↓

Lemma check_and_store_params c id (d : P) r :
  Idem.window_seconds (snd (Idem.check_and_store c id d r)) = Idem.window_seconds c
  /\ Idem.max_size (snd (Idem.check_and_store c id d r)) = Idem.max_size c.
Proof.
  unfold Idem.check_and_store.
  destruct (Idem.od_mem id _); simpl; auto.
Qed.

Lemma clean_expired_NoDup now c :
  List.NoDup (Idem.keys (Idem.cache c)) ->
  List.NoDup (Idem.keys (Idem.cache (Idem.clean_expired now c))).
Proof.
  intros H. rewrite clean_expired_filter by exact H.
  now apply NoDup_keys_filter.
Qed.

(** Keys stay unique through every call. *)
Lemma check_and_store_NoDup c id (d : P) r :
  List.NoDup (Idem.keys (Idem.cache c)) ->
  List.NoDup (Idem.keys (Idem.cache (snd (Idem.check_and_store c id d r)))).
Proof.
  intros Hnd. apply (clean_expired_NoDup (Idem.at_clean r)) in Hnd.
  unfold Idem.check_and_store.
  generalize dependent (Idem.clean_expired (Idem.at_clean r) c).
  intros c1 Hnd.
  destruct (Idem.od_mem id (Idem.cache c1)) eqn:Hmem; simpl.
  - unfold Idem.od_move_to_end.
    destruct (Idem.od_get id (Idem.cache c1)); [|exact Hnd].
    rewrite keys_app. simpl. apply NoDup_snoc.
    + now apply NoDup_keys_filter.
    + rewrite od_del_keys. tauto.
  - apply od_mem_false in Hmem. rewrite od_set_fresh by exact Hmem.
    assert (Hall : List.NoDup (Idem.keys (Idem.cache c1 ++
              [(id, Idem.mkEntry d (Idem.at_iso r) (Idem.at_store r))]))).
    { rewrite keys_app. simpl. now apply NoDup_snoc. }
    destruct (_ <? _)%Z; [|exact Hall].
    unfold Idem.od_popitem_first. rewrite keys_tl. now apply NoDup_tl.
Qed.

Lemma run_cons c id (d : P) r calls :
  snd (Idem.run c ((id, d, r) :: calls))
  = snd (Idem.run (snd (Idem.check_and_store c id d r)) calls).
Proof.
  simpl. destruct (Idem.check_and_store c id d r) as [b c1]. simpl.
  now destruct (Idem.run c1 calls).
Qed.

Lemma run_invariant c (calls : list (Idem.Call P)) :
  List.NoDup (Idem.keys (Idem.cache c)) ->
  List.NoDup (Idem.keys (Idem.cache (snd (Idem.run c calls))))
  /\ Idem.window_seconds (snd (Idem.run c calls)) = Idem.window_seconds c
  /\ Idem.max_size (snd (Idem.run c calls)) = Idem.max_size c.
Proof.
  revert c. induction calls as [|[[id d] r] calls IH]; intros c Hnd.
  - simpl. auto.
  - rewrite run_cons.
    destruct (IH _ (check_and_store_NoDup c id d r Hnd)) as (H1 & H2 & H3).
    destruct (check_and_store_params c id d r) as [H4 H5].
    repeat split; congruence.
Qed.




(** Cleaning keeps a live entry while its window has not elapsed. *)
Lemma live_clean c id t0 U now :
  Idem.live id t0 U (Idem.cache c) ->
  List.NoDup (Idem.keys (Idem.cache c)) ->
  now - t0 <= Idem.window_seconds c ->
  Idem.live id t0 U (Idem.cache (Idem.clean_expired now c)).
Proof.
  intros (pre & e & post & Hl & He & Hincl) Hnd Hwin.
  rewrite clean_expired_filter by exact Hnd.
  rewrite Hl, List.filter_app. simpl.
  assert (Hexp : Idem.expired now (Idem.window_seconds c) e = false).
  { unfold Idem.expired. apply Qgtb_false. now rewrite He. }
  rewrite Hexp. simpl.
  eexists _, e, _. split; [reflexivity|]. split; [exact He|].
  intros x Hx. apply Hincl. eapply keys_filter_incl. exact Hx.
Qed.


(** A call that reports "new" leaves its entry most recently used. *)
Lemma live_first c id (d : P) r U :
  (1 <= Idem.max_size c)%Z ->
  fst (Idem.check_and_store c id d r) = false ->
  Idem.live id (Idem.at_store r) U
    (Idem.cache (snd (Idem.check_and_store c id d r))).
Proof.
  unfold Idem.check_and_store.
  change (Idem.max_size c)
    with (Idem.max_size (Idem.clean_expired (Idem.at_clean r) c)).
  generalize (Idem.clean_expired (Idem.at_clean r) c). intros c1 Hmax.
  destruct (Idem.od_mem id (Idem.cache c1)) eqn:Hmem; simpl; [discriminate|].
  intros _. apply od_mem_false in Hmem. rewrite od_set_fresh by exact Hmem.
  destruct (_ <? _)%Z eqn:Hlt.
  - destruct (Idem.cache c1) as [|p l'].
    + apply Z.ltb_lt in Hlt. simpl in Hlt. lia.
    + simpl. eexists l', _, []. split; [reflexivity|].
      split; [reflexivity | intros x []].
  - eexists _, _, []. split; [reflexivity|].
    split; [reflexivity | intros x []].
Qed.


Lemma live_hit c id t0 U (d : P) r :
  List.NoDup (Idem.keys (Idem.cache c)) ->
  Idem.live id t0 U (Idem.cache c) ->
  Idem.at_clean r - t0 <= Idem.window_seconds c ->
  fst (Idem.check_and_store c id d r) = true.
Proof.
  intros Hnd Hlive Hwin.
  pose proof (live_clean c id t0 U _ Hlive Hnd Hwin) as (pre & e & post & Hl & _).
  unfold Idem.check_and_store.
  destruct (Idem.od_mem id _) eqn:Hmem; [reflexivity|].
  apply od_mem_false in Hmem. exfalso. apply Hmem.
  rewrite Hl, keys_app. simpl. apply List.in_app_iff. right. now left.
Qed.




End IdemFacts.




(** ** Validation and clipping of order intents *)

Section IntentFacts.
Import Intent.

Lemma price_of_pos sym : 0 < price_of sym.
Proof.
  unfold price_of, mock_prices. cbn [table_get].
  repeat (destruct (String.eqb _ sym); [reflexivity|]). reflexivity.
Qed.

Lemma check_limit_price_clip o a :
  l_clipped_size (check_limit_price o a) = l_clipped_size a.
Proof.
  unfold check_limit_price.
  destruct (type o); [reflexivity|].
  destruct (limit_px o); [|reflexivity].
  destruct (px_truthy _); [|reflexivity].
  destruct (negb _); reflexivity.
Qed.

Lemma check_tif_clip o a : l_clipped_size (check_tif o a) = l_clipped_size a.
Proof. unfold check_tif. destruct (negb _); reflexivity. Qed.

(** The clip candidate is decided by the position rule whenever that rule
    is violated, whatever the earlier rules have stored. *)
Lemma clipped_size_position o pos :
  dict_truthy pos = true ->
  max_position_size default_limits
    < Qabs (current_pos pos (symbol o) + signed_size o) ->
  clipped_size (validate_order_intent o pos)
  = Some (Qminimum (size o)
            (max_position_size default_limits
             - Qabs (current_pos pos (symbol o)))).
Proof.
  intros Ht Hv. unfold validate_order_intent. cbn [clipped_size].
  rewrite check_tif_clip, check_limit_price_clip.
  unfold check_position. rewrite Ht.
  apply Qgtb_true in Hv. rewrite Hv. reflexivity.
Qed.

Lemma assign_size_ok o v o' : assign_size o v = Ok o' -> o' = with_size o v.
Proof.
  unfold assign_size, field_gt0, validate_size.
  destruct (Qgtb v 0); [|discriminate].
  destruct (Qle_bool v 0); [discriminate|].
  destruct (Qgtb v 1000); [discriminate|]. now intros [= <-].
Qed.

Lemma clipped_size_le o pos c :
  clipped_size (validate_order_intent o pos) = Some c -> c <= size o.
Proof.
  unfold validate_order_intent. cbn [clipped_size].
  rewrite check_tif_clip, check_limit_price_clip.
  unfold check_position, check_notional, check_max_size, check_min_size.
  destruct (dict_truthy pos && Qgtb (Qabs (current_pos pos (symbol o) + signed_size o))
              (max_position_size default_limits)) eqn:Hp.
  - apply andb_true_iff in Hp as [-> ->]. cbn [l_clipped_size set_clip].
    set (headroom := max_position_size default_limits
                     - Qabs (current_pos pos (symbol o))).
    destruct (Qminimum_spec (size o) headroom) as [[_ ->]|[H ->]];
      intros [= <-]; [apply Qle_refl | now apply Qlt_le_weak].
  - assert (Hskip : forall a,
        l_clipped_size
          (if dict_truthy pos then
             if Qgtb (Qabs (current_pos pos (symbol o) + signed_size o))
                  (max_position_size default_limits)
             then set_clip
                    (Qminimum (size o)
                       (max_position_size default_limits
                        - Qabs (current_pos pos (symbol o))))
                    (add_error
                       (PositionExceeds
                          (Qabs (current_pos pos (symbol o) + signed_size o))
                          (max_position_size default_limits)) a)
             else a
           else a) = l_clipped_size a).
    { intros a. destruct (dict_truthy pos); [|reflexivity].
      cbn [andb] in Hp. now rewrite Hp. }
    rewrite Hskip. clear Hskip Hp.
    destruct (Qgtb (size o * price_of (symbol o)) (max_notional default_limits)) eqn:Hn.
    + cbn [l_clipped_size set_clip]. intros H.
      assert (Hc : c = max_notional default_limits / price_of (symbol o))
        by congruence.
      rewrite Hc. clear H Hc.
      apply Qgtb_true in Hn. pose proof (price_of_pos (symbol o)) as Hpos.
      apply Qlt_le_weak. apply Qlt_shift_div_r; assumption.
    + destruct (Qgtb (size o) (max_size default_limits)) eqn:Hm.
      * cbn [l_clipped_size set_clip]. intros H.
        assert (Hc : c = max_size default_limits) by congruence.
        rewrite Hc. clear H Hc.
        apply Qgtb_true in Hm. now apply Qlt_le_weak.
      * destruct (Qltb _ _); discriminate.
Qed.

(** Part of C4 that the code satisfies: whenever [clip_to_risk] returns,
    the size it returns does not exceed the original size. *)
Lemma clip_to_risk_never_increases o pos o' :
  clip_to_risk o pos = Ok o' -> size o' <= size o.
Proof.
  unfold clip_to_risk.
  destruct (clipped_size (validate_order_intent o pos)) as [c|] eqn:Hc.
  - intros H. apply assign_size_ok in H. subst o'. simpl.
    eapply clipped_size_le. exact Hc.
  - intros [= <-]. apply Qle_refl.
Qed.

End IntentFacts.

(** C4, failing input. A market BUY of 1 BTC against a current BTC position
    of 999.5 violates the notional rule (bound 10000/50000 = 0.2) and the
    position rule (headroom 0.5). [clip_to_risk] returns size 0.5, the
    candidate of the rule evaluated last, not the smallest violated bound
    0.2; the returned size still breaks the notional cap. *)
Theorem clip_to_risk_last_rule_wins :
  let o := Intent.mkIntent "BTC" Intent.BUY 1 Intent.MARKET "intent-1" None
             Intent.GTC None 0 in
  let pos := Some ({[ "BTC"%string := 1999 # 2 ]} : gmap string Q) in
  Intent.well_formed o
  /\ (exists o', Intent.clip_to_risk o pos = Ok o'
                 /\ Intent.size o' == 1 # 2
                 /\ Intent.max_notional Intent.default_limits
                    < Intent.size o' * Intent.price_of (Intent.symbol o'))
  /\ (exists b1 b2, Intent.spec_violated_bounds o pos = [b1; b2]
                    /\ b1 == 1 # 5 /\ b2 == 1 # 2).
Proof.
  split; [|split].
  - split; [now left|]. split; [reflexivity|]. split; [|exact I].
    unfold Qle. simpl. lia.
  - eexists. split; [vm_compute; reflexivity|]. split; reflexivity.
  - eexists _, _. split; [vm_compute; reflexivity|]. split; reflexivity.
Qed.

(** C10. When the current position of the intent's symbol already has
    magnitude at or above [max_position_size] and the position rule is
    violated, the clip candidate of [validate_order_intent] is zero or
    negative and [clip_to_risk] raises instead of returning an intent. *)
Theorem clip_to_risk_raises_without_headroom
    (o : Intent.OrderIntent) (pos : option (gmap string Q)) :
  Intent.dict_truthy pos = true ->
  Intent.max_position_size Intent.default_limits
    <= Qabs (Intent.current_pos pos (Intent.symbol o)) ->
  Intent.max_position_size Intent.default_limits
    < Qabs (Intent.current_pos pos (Intent.symbol o) + Intent.signed_size o) ->
  exists c msg,
    Intent.clipped_size (Intent.validate_order_intent o pos) = Some c
    /\ c <= 0
    /\ Intent.clip_to_risk o pos = Raise msg.
Proof.
  intros Ht Hcur Hnew.
  pose proof (clipped_size_position o pos Ht Hnew) as Hc.
  set (c := Qminimum (Intent.size o)
              (Intent.max_position_size Intent.default_limits
               - Qabs (Intent.current_pos pos (Intent.symbol o)))) in *.
  assert (Hle : c <= 0).
  { unfold c.
    destruct (Qminimum_spec (Intent.size o)
                (Intent.max_position_size Intent.default_limits
                 - Qabs (Intent.current_pos pos (Intent.symbol o))))
      as [[H ->]|[H ->]]; lra. }
  exists c, "ensure this value is greater than 0"%string.
  split; [exact Hc|]. split; [exact Hle|].
  unfold Intent.clip_to_risk. rewrite Hc.
  unfold Intent.assign_size, Intent.field_gt0.
  apply Qgtb_false in Hle. now rewrite Hle.
Qed.

Lemma clip_to_risk_raises_without_headroom_witness :
  exists c msg,
    Intent.clipped_size
      (Intent.validate_order_intent
         (Intent.mkIntent "BTC" Intent.BUY 1 Intent.MARKET "intent-1" None
            Intent.GTC None 0)
         (Some ({[ "BTC"%string := 1000 ]} : gmap string Q))) = Some c
    /\ c <= 0
    /\ Intent.clip_to_risk
         (Intent.mkIntent "BTC" Intent.BUY 1 Intent.MARKET "intent-1" None
            Intent.GTC None 0)
         (Some ({[ "BTC"%string := 1000 ]} : gmap string Q)) = Raise msg.
Proof.
  apply clip_to_risk_raises_without_headroom.
  - vm_compute. reflexivity.
  - vm_compute. discriminate.
  - vm_compute. reflexivity.
Defined.

(** ** The token bucket *)

Section BucketFacts.
Import Bucket.

Lemma refill_zero_rate b now : rps b == 0 -> refill b now = b.
Proof.
  intros H. unfold refill.
  assert (Hz : Qgtb ((now - last_refill b) * rps b) 0 = false).
  { apply Qgtb_false. rewrite H. lra. }
  now rewrite Hz.
Qed.

Lemma acquire_zero_rate_take b timeout r :
  rps b == 0 -> 1 <= tokens b ->
  acquire b 1 timeout r = (Ok true, consume b (tokens b) 1 r).
Proof.
  intros Hr Ht. unfold acquire. rewrite refill_zero_rate by exact Hr.
  assert (Hg : Qgeb (tokens b) (inject_Z 1) = true) by now apply Qgeb_true.
  now rewrite Hg.
Qed.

↑

Requirement: When the word "Hincl" appears in a line of the listing, pull that line out.

Output below:
  intros (pre & e & post & Hl & He & Hincl) Hnd Hwin.
  intros x Hx. apply Hincl. eapply keys_filter_incl. exact Hx.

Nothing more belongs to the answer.